**Work order:**
Reproduce exactly the lines below from the one containing "[sample_turn])) by (vm_compute; reflexivity)." through the one containing "intros x st", including both, and nothing else.
(Provided records Opens)
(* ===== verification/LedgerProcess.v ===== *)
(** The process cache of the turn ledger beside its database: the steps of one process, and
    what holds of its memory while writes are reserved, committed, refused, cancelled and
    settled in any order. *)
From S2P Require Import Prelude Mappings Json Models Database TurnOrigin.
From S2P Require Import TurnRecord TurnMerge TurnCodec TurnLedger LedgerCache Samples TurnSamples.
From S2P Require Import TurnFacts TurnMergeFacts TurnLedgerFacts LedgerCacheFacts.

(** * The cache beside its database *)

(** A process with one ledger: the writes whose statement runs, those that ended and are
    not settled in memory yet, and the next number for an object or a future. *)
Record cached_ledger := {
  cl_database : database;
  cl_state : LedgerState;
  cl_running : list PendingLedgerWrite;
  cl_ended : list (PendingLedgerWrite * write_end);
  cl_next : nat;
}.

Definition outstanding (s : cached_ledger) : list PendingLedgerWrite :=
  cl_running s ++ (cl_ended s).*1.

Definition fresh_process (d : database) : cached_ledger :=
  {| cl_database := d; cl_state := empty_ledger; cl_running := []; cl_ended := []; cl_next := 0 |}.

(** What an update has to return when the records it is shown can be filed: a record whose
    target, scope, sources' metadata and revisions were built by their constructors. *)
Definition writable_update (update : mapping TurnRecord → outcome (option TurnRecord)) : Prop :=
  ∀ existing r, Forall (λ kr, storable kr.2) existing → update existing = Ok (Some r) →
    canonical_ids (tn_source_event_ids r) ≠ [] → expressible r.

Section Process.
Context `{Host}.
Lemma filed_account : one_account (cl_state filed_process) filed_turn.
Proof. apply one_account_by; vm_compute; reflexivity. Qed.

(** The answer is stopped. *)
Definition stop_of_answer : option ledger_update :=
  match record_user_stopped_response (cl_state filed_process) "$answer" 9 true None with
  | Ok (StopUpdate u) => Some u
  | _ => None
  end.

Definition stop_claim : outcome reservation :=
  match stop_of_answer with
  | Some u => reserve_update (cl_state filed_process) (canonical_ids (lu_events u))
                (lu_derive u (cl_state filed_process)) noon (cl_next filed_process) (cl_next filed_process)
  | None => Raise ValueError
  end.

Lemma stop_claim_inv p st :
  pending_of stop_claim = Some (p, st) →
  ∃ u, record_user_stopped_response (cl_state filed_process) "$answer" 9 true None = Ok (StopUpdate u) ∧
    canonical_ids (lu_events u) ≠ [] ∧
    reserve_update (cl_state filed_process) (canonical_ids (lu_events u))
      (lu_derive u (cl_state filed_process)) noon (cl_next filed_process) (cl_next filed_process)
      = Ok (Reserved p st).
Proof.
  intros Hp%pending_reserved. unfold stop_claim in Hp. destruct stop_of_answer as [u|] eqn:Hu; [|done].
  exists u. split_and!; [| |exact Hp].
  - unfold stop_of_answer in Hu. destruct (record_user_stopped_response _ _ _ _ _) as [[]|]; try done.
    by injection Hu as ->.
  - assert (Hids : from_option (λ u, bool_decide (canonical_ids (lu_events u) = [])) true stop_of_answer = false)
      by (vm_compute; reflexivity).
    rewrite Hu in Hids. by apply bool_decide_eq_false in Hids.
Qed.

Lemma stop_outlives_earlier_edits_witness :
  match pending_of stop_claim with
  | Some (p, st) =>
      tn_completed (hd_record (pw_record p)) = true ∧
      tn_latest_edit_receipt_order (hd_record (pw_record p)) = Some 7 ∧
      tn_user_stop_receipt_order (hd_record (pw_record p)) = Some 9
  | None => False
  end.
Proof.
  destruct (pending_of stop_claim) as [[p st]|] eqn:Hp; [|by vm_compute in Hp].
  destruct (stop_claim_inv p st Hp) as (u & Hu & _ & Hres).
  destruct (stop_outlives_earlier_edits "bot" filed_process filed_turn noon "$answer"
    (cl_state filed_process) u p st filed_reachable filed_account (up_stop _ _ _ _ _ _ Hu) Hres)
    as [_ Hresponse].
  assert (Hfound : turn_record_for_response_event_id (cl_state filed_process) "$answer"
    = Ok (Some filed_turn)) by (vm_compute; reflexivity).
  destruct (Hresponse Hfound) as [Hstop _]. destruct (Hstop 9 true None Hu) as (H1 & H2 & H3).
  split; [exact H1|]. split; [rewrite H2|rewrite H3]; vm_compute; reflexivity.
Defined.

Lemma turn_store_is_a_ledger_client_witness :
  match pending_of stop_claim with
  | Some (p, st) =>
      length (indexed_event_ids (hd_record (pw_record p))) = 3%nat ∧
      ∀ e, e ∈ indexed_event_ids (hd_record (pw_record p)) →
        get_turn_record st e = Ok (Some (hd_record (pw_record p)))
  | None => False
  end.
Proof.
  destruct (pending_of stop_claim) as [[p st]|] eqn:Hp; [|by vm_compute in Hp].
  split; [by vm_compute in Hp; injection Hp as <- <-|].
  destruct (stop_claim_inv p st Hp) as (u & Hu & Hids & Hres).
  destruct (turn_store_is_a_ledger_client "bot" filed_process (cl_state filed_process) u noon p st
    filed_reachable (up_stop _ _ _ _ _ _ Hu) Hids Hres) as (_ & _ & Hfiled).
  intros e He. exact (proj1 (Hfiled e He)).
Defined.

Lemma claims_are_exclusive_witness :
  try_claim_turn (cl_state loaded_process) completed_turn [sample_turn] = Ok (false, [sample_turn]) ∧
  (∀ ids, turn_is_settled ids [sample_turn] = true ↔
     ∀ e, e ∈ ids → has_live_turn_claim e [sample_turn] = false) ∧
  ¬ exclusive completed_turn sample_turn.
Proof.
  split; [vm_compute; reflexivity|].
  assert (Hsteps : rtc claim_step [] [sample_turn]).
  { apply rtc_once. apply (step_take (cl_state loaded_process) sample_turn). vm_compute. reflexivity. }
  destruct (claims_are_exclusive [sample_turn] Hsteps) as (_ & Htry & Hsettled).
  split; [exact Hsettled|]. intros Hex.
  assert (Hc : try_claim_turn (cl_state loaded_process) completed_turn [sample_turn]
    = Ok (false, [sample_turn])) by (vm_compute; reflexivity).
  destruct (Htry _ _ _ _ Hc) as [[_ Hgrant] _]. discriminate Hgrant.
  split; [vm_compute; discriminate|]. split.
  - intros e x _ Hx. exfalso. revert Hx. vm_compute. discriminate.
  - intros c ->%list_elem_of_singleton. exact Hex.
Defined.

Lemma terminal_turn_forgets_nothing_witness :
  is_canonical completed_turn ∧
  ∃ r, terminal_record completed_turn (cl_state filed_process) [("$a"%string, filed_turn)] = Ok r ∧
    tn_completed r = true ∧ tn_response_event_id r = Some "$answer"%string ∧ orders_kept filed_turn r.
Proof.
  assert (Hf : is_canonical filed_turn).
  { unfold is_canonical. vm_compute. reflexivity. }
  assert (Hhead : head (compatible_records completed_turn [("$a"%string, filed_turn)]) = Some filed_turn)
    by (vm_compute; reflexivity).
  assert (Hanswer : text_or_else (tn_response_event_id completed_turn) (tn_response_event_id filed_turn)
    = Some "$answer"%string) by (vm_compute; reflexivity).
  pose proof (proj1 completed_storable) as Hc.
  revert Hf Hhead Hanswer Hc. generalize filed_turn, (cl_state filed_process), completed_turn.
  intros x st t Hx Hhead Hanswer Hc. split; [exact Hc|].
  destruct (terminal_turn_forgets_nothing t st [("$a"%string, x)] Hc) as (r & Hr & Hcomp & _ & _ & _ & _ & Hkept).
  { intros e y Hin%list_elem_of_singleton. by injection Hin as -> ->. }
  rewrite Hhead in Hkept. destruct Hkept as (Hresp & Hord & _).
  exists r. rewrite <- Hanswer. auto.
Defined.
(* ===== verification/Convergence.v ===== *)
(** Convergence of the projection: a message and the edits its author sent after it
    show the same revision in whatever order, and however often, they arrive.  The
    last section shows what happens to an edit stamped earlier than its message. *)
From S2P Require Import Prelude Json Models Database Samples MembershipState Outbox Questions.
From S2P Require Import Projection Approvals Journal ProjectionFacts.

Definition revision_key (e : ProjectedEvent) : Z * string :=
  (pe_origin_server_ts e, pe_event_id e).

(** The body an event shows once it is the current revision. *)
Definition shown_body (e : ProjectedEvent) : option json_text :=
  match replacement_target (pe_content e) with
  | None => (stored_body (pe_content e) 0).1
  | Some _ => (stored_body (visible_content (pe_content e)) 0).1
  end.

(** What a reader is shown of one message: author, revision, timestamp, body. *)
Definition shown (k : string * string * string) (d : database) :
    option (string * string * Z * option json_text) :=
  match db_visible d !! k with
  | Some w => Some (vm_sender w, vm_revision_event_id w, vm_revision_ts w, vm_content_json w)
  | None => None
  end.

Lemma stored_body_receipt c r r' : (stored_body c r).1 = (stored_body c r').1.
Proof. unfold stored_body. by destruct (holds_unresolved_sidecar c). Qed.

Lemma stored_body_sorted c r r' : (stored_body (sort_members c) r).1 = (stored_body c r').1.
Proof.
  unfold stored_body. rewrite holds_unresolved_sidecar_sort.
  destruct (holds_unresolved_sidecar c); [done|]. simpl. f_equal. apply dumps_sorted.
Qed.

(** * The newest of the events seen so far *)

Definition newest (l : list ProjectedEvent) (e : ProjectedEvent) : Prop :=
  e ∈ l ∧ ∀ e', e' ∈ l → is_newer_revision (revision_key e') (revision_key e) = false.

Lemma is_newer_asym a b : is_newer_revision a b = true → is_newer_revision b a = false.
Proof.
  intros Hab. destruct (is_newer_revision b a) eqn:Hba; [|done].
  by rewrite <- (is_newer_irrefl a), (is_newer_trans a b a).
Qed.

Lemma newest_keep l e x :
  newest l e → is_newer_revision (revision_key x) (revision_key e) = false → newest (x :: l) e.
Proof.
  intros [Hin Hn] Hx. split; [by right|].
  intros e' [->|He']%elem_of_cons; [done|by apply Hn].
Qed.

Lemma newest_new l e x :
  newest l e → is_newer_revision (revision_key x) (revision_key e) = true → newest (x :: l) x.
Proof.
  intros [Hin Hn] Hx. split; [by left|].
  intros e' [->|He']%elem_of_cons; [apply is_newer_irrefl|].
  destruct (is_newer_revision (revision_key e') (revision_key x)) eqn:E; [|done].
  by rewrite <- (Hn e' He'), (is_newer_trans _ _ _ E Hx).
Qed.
(Provided records Closes)
(Provided records Opens)
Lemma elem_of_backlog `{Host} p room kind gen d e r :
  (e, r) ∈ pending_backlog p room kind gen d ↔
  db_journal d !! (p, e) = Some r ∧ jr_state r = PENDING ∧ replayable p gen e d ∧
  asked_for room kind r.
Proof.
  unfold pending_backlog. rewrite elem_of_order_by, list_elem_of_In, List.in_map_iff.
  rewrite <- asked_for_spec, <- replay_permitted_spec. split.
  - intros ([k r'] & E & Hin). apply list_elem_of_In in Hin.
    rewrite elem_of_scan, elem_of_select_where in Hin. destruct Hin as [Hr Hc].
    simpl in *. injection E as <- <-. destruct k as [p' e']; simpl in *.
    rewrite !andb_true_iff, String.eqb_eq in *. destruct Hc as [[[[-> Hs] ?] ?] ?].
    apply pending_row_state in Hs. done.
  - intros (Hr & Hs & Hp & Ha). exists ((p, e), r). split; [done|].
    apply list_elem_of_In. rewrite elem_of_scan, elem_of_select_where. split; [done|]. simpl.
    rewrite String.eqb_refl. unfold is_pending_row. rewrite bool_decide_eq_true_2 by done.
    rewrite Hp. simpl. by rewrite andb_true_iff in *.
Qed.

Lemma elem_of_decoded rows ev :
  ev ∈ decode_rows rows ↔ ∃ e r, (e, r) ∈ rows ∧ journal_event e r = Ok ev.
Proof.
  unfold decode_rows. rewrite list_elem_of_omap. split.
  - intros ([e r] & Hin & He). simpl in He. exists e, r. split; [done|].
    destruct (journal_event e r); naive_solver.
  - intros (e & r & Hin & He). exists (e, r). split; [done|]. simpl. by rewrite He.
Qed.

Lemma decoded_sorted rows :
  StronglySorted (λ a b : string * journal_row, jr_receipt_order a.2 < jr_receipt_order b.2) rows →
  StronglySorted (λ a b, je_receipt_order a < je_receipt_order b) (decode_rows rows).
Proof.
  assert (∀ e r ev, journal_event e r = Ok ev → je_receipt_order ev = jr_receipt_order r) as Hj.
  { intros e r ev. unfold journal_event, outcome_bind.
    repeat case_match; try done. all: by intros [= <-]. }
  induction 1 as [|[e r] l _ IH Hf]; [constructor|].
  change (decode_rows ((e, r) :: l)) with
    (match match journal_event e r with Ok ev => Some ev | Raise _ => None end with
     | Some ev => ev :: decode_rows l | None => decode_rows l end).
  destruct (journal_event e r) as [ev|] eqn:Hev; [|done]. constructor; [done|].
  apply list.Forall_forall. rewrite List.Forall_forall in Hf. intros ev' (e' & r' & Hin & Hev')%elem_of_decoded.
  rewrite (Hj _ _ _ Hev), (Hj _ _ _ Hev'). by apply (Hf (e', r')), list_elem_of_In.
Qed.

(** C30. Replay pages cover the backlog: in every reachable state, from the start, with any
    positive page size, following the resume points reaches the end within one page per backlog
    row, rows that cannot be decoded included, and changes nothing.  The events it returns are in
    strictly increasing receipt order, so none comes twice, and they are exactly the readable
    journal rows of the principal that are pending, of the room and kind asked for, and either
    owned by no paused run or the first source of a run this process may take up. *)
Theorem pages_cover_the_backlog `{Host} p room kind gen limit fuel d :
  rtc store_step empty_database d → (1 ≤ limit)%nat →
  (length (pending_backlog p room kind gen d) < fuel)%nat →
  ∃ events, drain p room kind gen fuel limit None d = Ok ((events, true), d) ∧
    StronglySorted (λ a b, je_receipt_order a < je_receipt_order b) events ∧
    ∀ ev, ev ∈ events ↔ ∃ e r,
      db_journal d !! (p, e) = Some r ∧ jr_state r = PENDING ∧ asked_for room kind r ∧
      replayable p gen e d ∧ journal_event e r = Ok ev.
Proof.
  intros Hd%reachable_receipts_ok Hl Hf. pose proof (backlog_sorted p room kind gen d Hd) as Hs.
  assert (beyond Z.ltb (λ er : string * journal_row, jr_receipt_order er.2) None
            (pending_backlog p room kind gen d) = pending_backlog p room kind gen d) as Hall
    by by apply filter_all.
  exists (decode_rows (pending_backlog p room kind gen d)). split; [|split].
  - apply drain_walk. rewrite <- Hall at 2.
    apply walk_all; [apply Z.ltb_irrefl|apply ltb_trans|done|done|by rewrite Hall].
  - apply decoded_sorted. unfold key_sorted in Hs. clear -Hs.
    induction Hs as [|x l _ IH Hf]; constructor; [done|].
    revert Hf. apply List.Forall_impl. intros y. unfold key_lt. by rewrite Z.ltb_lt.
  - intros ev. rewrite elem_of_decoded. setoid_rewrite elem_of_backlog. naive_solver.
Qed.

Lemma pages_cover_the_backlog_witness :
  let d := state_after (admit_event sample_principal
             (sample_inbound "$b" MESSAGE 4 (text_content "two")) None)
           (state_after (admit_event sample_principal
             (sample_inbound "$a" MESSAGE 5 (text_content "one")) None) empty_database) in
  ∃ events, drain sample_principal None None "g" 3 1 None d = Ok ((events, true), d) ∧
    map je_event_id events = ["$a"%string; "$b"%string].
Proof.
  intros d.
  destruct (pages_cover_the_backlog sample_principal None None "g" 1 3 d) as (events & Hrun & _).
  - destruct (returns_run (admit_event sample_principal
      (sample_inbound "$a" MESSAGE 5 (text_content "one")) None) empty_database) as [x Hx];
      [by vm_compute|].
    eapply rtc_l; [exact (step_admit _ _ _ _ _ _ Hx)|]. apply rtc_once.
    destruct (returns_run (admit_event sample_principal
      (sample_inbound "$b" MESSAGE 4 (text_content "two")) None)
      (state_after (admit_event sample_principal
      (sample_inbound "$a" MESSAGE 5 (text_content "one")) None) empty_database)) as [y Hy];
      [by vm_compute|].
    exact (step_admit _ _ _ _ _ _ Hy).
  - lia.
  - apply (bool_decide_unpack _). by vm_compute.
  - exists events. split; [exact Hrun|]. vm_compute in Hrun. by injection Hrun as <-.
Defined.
(Provided records Closes)
**Answer to this task:**
    = Ok (false, [sample_turn])) by (vm_compute; reflexivity).
  destruct (Htry _ _ _ _ Hc) as [[_ Hgrant] _]. discriminate Hgrant.
  split; [vm_compute; discriminate|]. split.
  - intros e x _ Hx. exfalso. revert Hx. vm_compute. discriminate.
  - intros c ->%list_elem_of_singleton. exact Hex.
Defined.

Lemma terminal_turn_forgets_nothing_witness :
  is_canonical completed_turn ∧
  ∃ r, terminal_record completed_turn (cl_state filed_process) [("$a"%string, filed_turn)] = Ok r ∧
    tn_completed r = true ∧ tn_response_event_id r = Some "$answer"%string ∧ orders_kept filed_turn r.
Proof.
  assert (Hf : is_canonical filed_turn).
  { unfold is_canonical. vm_compute. reflexivity. }
  assert (Hhead : head (compatible_records completed_turn [("$a"%string, filed_turn)]) = Some filed_turn)
    by (vm_compute; reflexivity).
  assert (Hanswer : text_or_else (tn_response_event_id completed_turn) (tn_response_event_id filed_turn)
    = Some "$answer"%string) by (vm_compute; reflexivity).
  pose proof (proj1 completed_storable) as Hc.
  revert Hf Hhead Hanswer Hc. generalize filed_turn, (cl_state filed_process), completed_turn.
  intros x st t Hx Hhead Hanswer Hc. split; [exact Hc|].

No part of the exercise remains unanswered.